Above you can see shots of the journey of my own Inquisitor, so for today's request, I ask you what your favourite moments of this game were, and to show us pictures of your own Inquisitor? If this was not a game you played, what was your favourite game of 2014?


Friday, 2 January 2015

A Year of Gaming

2015 is upon us, and that means something very important; it's another year of opportunity to play more games. I mentioned in my last post that 2014 was a fantastic year for gaming however, and promised to touch more on this. Over the next few days, I will talk about this, including my favourite board games, favourite video games, and best events of the year.

Today I am going to start by talking about the best board games of the year. Just to note, when I say best board games of the year, I am of course referring to games that were released this year. To further clarify, I can only accurately discuss games that I have managed to play, so while there are some clear hits out there from 2014 like Dead of Winter and Zombie 15, my game of the year based on my own experiences has to be Camel Up.
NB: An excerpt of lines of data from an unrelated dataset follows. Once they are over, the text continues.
Lemma irqs_return i d k t fl il : d.(dv_workers) !! i = Some k -> worker_ok i k t fl il -> 0 < nr_io_workers d ->
  0 <= d.(dv_nr_cq) < zlen d.(dv_cqes) -> okp (worker_irqs i d) (irqs_at i d (d.(dv_nr_cq) + 1)).
Proof using All.
  intros Hk Hw Hnr Hcq. unfold worker_irqs.
  apply (rfold_range (irq_step i) (irqs_at i d)); [lia| |].
  { split; [by destruct d|done|by rewrite zrange_nil, app_nil_r by lia|]. intros q. by rewrite decide_False by lia. }
  - intros j d' Hj [F L I C]. unfold irq_step. 
    assert (d'.(dv_workers) !! i = Some k) as Hk' by (by rewrite F). rewrite (aget_Some _ _ _ Hk'), bind_Ok.
    destruct (zlookup_lt d'.(dv_cqes) j ltac:(lia)) as [q Eq]. rewrite (aget_Some _ _ _ Eq), bind_Ok.
    assert (__get_io_worker d' j = Ok (worker_of d j)) as ->.
    { unfold __get_io_worker, worker_of, nr_io_workers in *. rewrite F. cbn. unfold cmod. by rewrite (proj2 (Z.eqb_neq _ _)) by lia. }
    rewrite bind_Ok, (wo_id _ _ _ _ _ Hw), Z.eqb_sym. 
    assert (d.(dv_cqes) !! j = Some q) as Eq0 by (rewrite <- Eq, C, decide_False by lia; done).
    assert (irq_vectors i d j = match q with Some cq => if irq_due i d j cq then [cq.(cq_irq_vector)] else [] | None => [] end) as Hvec
      by (unfold irq_vectors; by rewrite Eq0).
    assert (forall b, q = None \/ (exists cq, q = Some cq /\ irq_due i d j cq = false) -> b = d' -> irqs_at i d (j + 1) b) as Hsame.
    { intros b Hq ->. split; [exact F|exact L| |].
      - rewrite I, zrange_snoc, fmap_app, concat_app by lia. cbn. rewrite Hvec.
        destruct Hq as [->|(cq & -> & ->)]; by rewrite !app_nil_r.
      - intros p. rewrite C. destruct (decide (p = j)) as [->|Hp].
        + rewrite decide_False, decide_True by lia. rewrite Eq0. destruct Hq as [->|(cq & -> & E)]; [done|]. cbn. unfold quiet. by rewrite E.
        + destruct (decide (1 <= p < j)), (decide (1 <= p < j + 1)); (done || lia). }
    destruct (worker_of d j =? i) eqn:Ew; cbn [negb]; [|cbn [okp]; apply Hsame; [|done]; destruct q as [cq|]; [right|by left]; exists cq; split; [done|]; unfold irq_due; by rewrite Ew].
    destruct q as [cq|]; [|cbn [okp]; apply Hsame; auto].
    destruct (cq_irq_enabled cq && cq_interrupt_ready cq) eqn:Ed; [|cbn [okp]; apply Hsame; [|done]; right; exists cq; split; [done|]; unfold irq_due; by rewrite Ew, <- andb_assoc, Ed].
    assert (get_cq d' j = Ok cq) as Hg by (unfold get_cq; by rewrite (aget_Some _ _ _ Eq)).
    rewrite (get_cq_set _ _ cq _ Hg), bind_Ok. cbn [okp]. assert (irq_due i d j cq = true) as Hdue by (unfold irq_due; by rewrite Ew, <- andb_assoc, Ed).
    destruct d' as [w1 r1 t1 s1 c1 n1 ns1 m1 o1 e1 v1]. cbn in F, L, I, C, Eq |- *. injection F as -> -> -> -> -> -> -> -> ->.
    split; cbn; [done|..].
    + by rewrite zlen_zinsert.
    + rewrite I, zrange_snoc, fmap_app, concat_app by lia. cbn. rewrite Hvec, Hdue, app_nil_r, (assoc_L (++)). done.
    + intros p. destruct (decide (p = j)) as [->|Hp].
      * rewrite zlookup_zinsert_eq by lia. rewrite decide_True by lia. rewrite Eq0. cbn. unfold quiet. by rewrite Hdue.
      * rewrite zlookup_zinsert_ne by done. rewrite C. destruct (decide (1 <= p < j)), (decide (1 <= p < j + 1)); (done || lia).
Qed.
(** ** The pass *)

Definition pass_clocks (i : Z) d : list Z :=
  match worker_start i d with Ok d1 => walk_clocks (S (Z.to_nat NR_MAX_PARALLEL_IO)) i d1 | Fault _ => [] end.
(** ** Dispatch *)

Definition __nvmev_proc_admin_req (entry_id : Z) (v : vdev) : res vdev :=
  cmd ← admin_cmd entry_id v;
  let op := cmd_opcode (vd_host v) cmd in
  if op =? nvme_admin_delete_sq then __nvmev_admin_delete_sq entry_id v
  else if op =? nvme_admin_create_sq then __nvmev_admin_create_sq entry_id v
  else if op =? nvme_admin_get_log_page then __nvmev_admin_get_log_page entry_id v
  else if op =? nvme_admin_delete_cq then __nvmev_admin_delete_cq entry_id v
  else if op =? nvme_admin_create_cq then __nvmev_admin_create_cq entry_id v
  else if op =? nvme_admin_identify then __nvmev_admin_identify entry_id v
  else if op =? nvme_admin_abort_cmd then Ok v
  else if op =? nvme_admin_set_features then __nvmev_admin_set_features entry_id v
  else if op =? nvme_admin_get_features then __nvmev_admin_get_features entry_id v
  else if op =? nvme_admin_async_event then __nvmev_admin_async_event entry_id v
  else __make_cq_entry entry_id NVME_SC_INVALID_OPCODE v.

(** [curr] moves along with the device. *)
Definition admin_sq_step (s : Z * vdev) : res (Z * vdev) :=
  let '(curr, v) := s in
  v ← __nvmev_proc_admin_req curr v;
  q ← get_admin_q v;
  Ok (if curr + 1 =? q.(aq_sq_depth) then 0 else curr + 1, v).

Definition admin_irq (v : vdev) : vdev :=
  vd_with_io (dv_with_irqs (v.(vd_io).(dv_irqs) ++ [0]) v.(vd_io)) v.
Camel Up has a rather clever blend of game mechanics going on to create what could only be described as a 'manic masterpiece'. The premise of the game is that we are all gamblers watching a camel race somewhere arid and no doubt stuck in a hump (yes I did that). However, in a tradition not at all different to that of something bizzare such as Wacky Races, we also have the ability to sabotage and influence the race, not content to just sit and watch from the sidelines.

Each player can take one of four given actions in their turn, and play continues until each 'leg' of the race has finished. This happens once each of the camels has moved. One of the four action is to move a camel. Now the key thing to understand in this game is that nobody owns or controls any given camel. Instead, a pyramid full of D3's whose colours correspond to each camel sits looming in the center of the racetrack until a player decides to get the ball rolling. They are paid a coin for their trouble, and a die is randomly ejected from the top of the pyramid. The colour and number tell us which camel moves and how far. In a similar vein to Ribbit, the camels will climb on each others' backs if they land in the same space, and the bottom one will carry the others with him. This can create a very unpredictable finish as you may imagine.
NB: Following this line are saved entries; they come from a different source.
Definition cfg_with_read_times (delay time trailing : Z) (c : nvmev_config) : nvmev_config :=
  NvmevConfig c.(cf_storage_start) c.(cf_storage_size) c.(cf_nr_io_units) c.(cf_io_unit_shift)
    delay time trailing c.(cf_write_delay) c.(cf_write_time) c.(cf_write_trailing).
Definition cfg_with_write_times (delay time trailing : Z) (c : nvmev_config) : nvmev_config :=
  NvmevConfig c.(cf_storage_start) c.(cf_storage_size) c.(cf_nr_io_units) c.(cf_io_unit_shift)
    c.(cf_read_delay) c.(cf_read_time) c.(cf_read_trailing) delay time trailing.
Definition cfg_with_units (nr shift : Z) (c : nvmev_config) : nvmev_config :=
  NvmevConfig c.(cf_storage_start) c.(cf_storage_size) nr shift
    c.(cf_read_delay) c.(cf_read_time) c.(cf_read_trailing) c.(cf_write_delay) c.(cf_write_time) c.(cf_write_trailing).

Definition ps_with_config (c : nvmev_config) (s : proc_state) : proc_state := ProcState c s.(ps_unit_stat) s.(ps_vdev).

(** A line of "stat", and its last line. *)
Definition stat_line_text (l : stat_line) : list Z :=
  seq_printf [Num 2 l.(sl_queue); Lit ": "; Num 2 (u32 l.(sl_entries)); Lit " "; Num 4 l.(sl_stat).(nr_in_flight); Lit " ";
    Num 4 l.(sl_stat).(max_nr_in_flight); Lit " "; Num 4 l.(sl_stat).(nr_dispatch); Lit " "; Num 4 l.(sl_stat).(nr_dispatched);
    Lit " "; Num 0 l.(sl_stat).(total_io)] ++ [10].
Definition stat_total_text (t : stat_sums) : list Z :=
  seq_printf [Lit "total: "; Num 0 t.(ss_in_flight); Lit " "; Num 0 t.(ss_dispatch); Lit " "; Num 0 t.(ss_dispatched); Lit " ";
    Num 0 t.(ss_total_io)] ++ [10].

(** The text, with the device after it. *)
Definition __proc_file_read (filename : string) (s : proc_state) : res (list Z * proc_state) :=
  let cfg := s.(ps_config) in
  if decide (filename = "read_times"%string) then
    Ok (seq_printf [Num 0 cfg.(cf_read_delay); Lit " + "; Num 0 cfg.(cf_read_time); Lit " x + "; Num 0 cfg.(cf_read_trailing)], s)
  else if decide (filename = "write_times"%string) then
    Ok (seq_printf [Num 0 cfg.(cf_write_delay); Lit " + "; Num 0 cfg.(cf_write_time); Lit " x + "; Num 0 cfg.(cf_write_trailing)], s)
  else if decide (filename = "io_units"%string) then
    Ok (seq_printf [Num 0 cfg.(cf_nr_io_units); Lit " x "; Num 0 cfg.(cf_io_unit_shift)], s)
  else if decide (filename = "stat"%string) then
    '(lines, sums, v) ← __proc_file_read_stat s.(ps_vdev);
    Ok ((lines ≫= stat_line_text) ++ stat_total_text sums, ProcState cfg s.(ps_unit_stat) v)
  else Ok ([], s).

(** [char input[128]] after [copy_from_user]. *)
Definition INPUT_SIZE : Z := 128.
Definition copy_input (stack buf : list Z) : list Z :=
  let n := Z.to_nat (Z.min (zlen buf) INPUT_SIZE) in take n buf ++ drop n stack.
The other actions are to bet on the winner of the leg, bet on the winner or the loser of the overall race, and to set traps on the board. These traps can either slow down or accelerate a camel stack that lands on them, and pay the owner of the piece when they trigger. The bets are all about order, and the sooner you bet, the more you will get paid if you are right. Finding the balance in timing and surety is the key to the game.

The picture on the front of the box really says it all, and Camel Up is a bizarre and wonderfully unpredictable game that keeps us playing over and over. It won Spiel des Jahres for a reason, and here at Tabled it has won my game of the year also. Well played.


Today's question is rather simple and follows the example of the post above exactly; what was your favourite game to be released in 2014, and why?